◆ **What to do**: Which lines below contain the word "logs"? Copy each one.

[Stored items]
Lemma autoClose_loop_reachable (F : Faults) (cfg : Defaults)
    (clockOf : string -> Clock) (users : list User)
    (acc : nat * list Notification) (w : World) :
  forallb (reachable F) users = true ->
  exists added acc' w',
    forOf (autoCloseUser F cfg clockOf) users acc w = (Ok acc', w')
    /\ fst acc' = (fst acc + length added)%nat
    /\ snd acc' = snd acc ++ added
    /\ sublist (map n_user added) users
    /\ outbox w' = outbox w
    /\ logs w' = logs w ++ map closedLog added
    /\ length (punches w') = (length (punches w) + length added)%nat.
Proof.
  revert acc w. induction users as [|u users IH]; intros acc w H.
  - exists [], acc, w. simpl. rewrite !app_nil_r.
    repeat split; try done; lia.
  - simpl in H. apply andb_true_iff in H as [Hu Hrest].
    destruct (autoCloseUser_reachable F cfg clockOf acc u w Hu)
      as (added1 & acc1 & w1 & E1 & Hc1 & Hq1 & Hs1 & Ho1 & Hl1 & Hp1).
    destruct (IH acc1 w1 Hrest)
      as (added2 & acc2 & w2 & E2 & Hc2 & Hq2 & Hs2 & Ho2 & Hl2 & Hp2).
    exists (added1 ++ added2), acc2, w2. cbn [forOf].
    rewrite (bind_Ok _ _ _ _ _ E1).
    split; [exact E2|].
    rewrite length_app, map_app, map_app.
    split; [lia|]. split; [by rewrite Hq2, Hq1, app_assoc|].
    split; [exact (sublist_app _ [u] _ _ Hs1 Hs2)|].
    split; [congruence|].
    split; [by rewrite Hl2, Hl1, app_assoc | lia].
Qed.

(** The notification loop never throws and leaves the punches alone; a
    mail that goes through is in the outbox, a mail that fails is in the
    log. *)
Lemma notify_loop_log (F : Faults) (ns : list Notification) (w : World) :
  exists w',
    forOf (notify F) ns tt w = (Ok tt, w')
    /\ punches w' = punches w
    /\ outbox w' = outbox w ++ flat_map (notificationMail F) ns
    /\ logs w' = logs w ++ flat_map (notificationLog F) ns.
Proof.
  revert w. induction ns as [|n ns IH]; intros w.
  - exists w. simpl. by rewrite !app_nil_r.
  - assert (Hn : exists w1,
               notify F tt n w = (Ok tt, w1)
               /\ punches w1 = punches w
               /\ outbox w1 = outbox w ++ notificationMail F n
               /\ logs w1 = logs w ++ notificationLog F n).
    { unfold notify, tryCatch, sendMissedPunchOutAlert, log,
        notificationMail, notificationLog.
      destruct (mailFails F _); eexists; (split; [reflexivity|]);
        simpl; by rewrite ?app_nil_r. }
    destruct Hn as (w1 & E1 & Hp1 & Ho1 & Hl1).
    destruct (IH w1) as (w2 & E2 & Hp2 & Ho2 & Hl2).
    exists w2. cbn [forOf flat_map]. rewrite (bind_Ok _ _ _ _ _ E1).
    split; [exact E2|]. split; [congruence|].
    split; [by rewrite Ho2, Ho1, app_assoc | by rewrite Hl2, Hl1, app_assoc].
Qed.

◆ **Worked solution**:
    /\ logs w' = logs w ++ map closedLog added
    /\ logs w' = logs w ++ flat_map (notificationLog F) ns.
               /\ logs w1 = logs w ++ notificationLog F n).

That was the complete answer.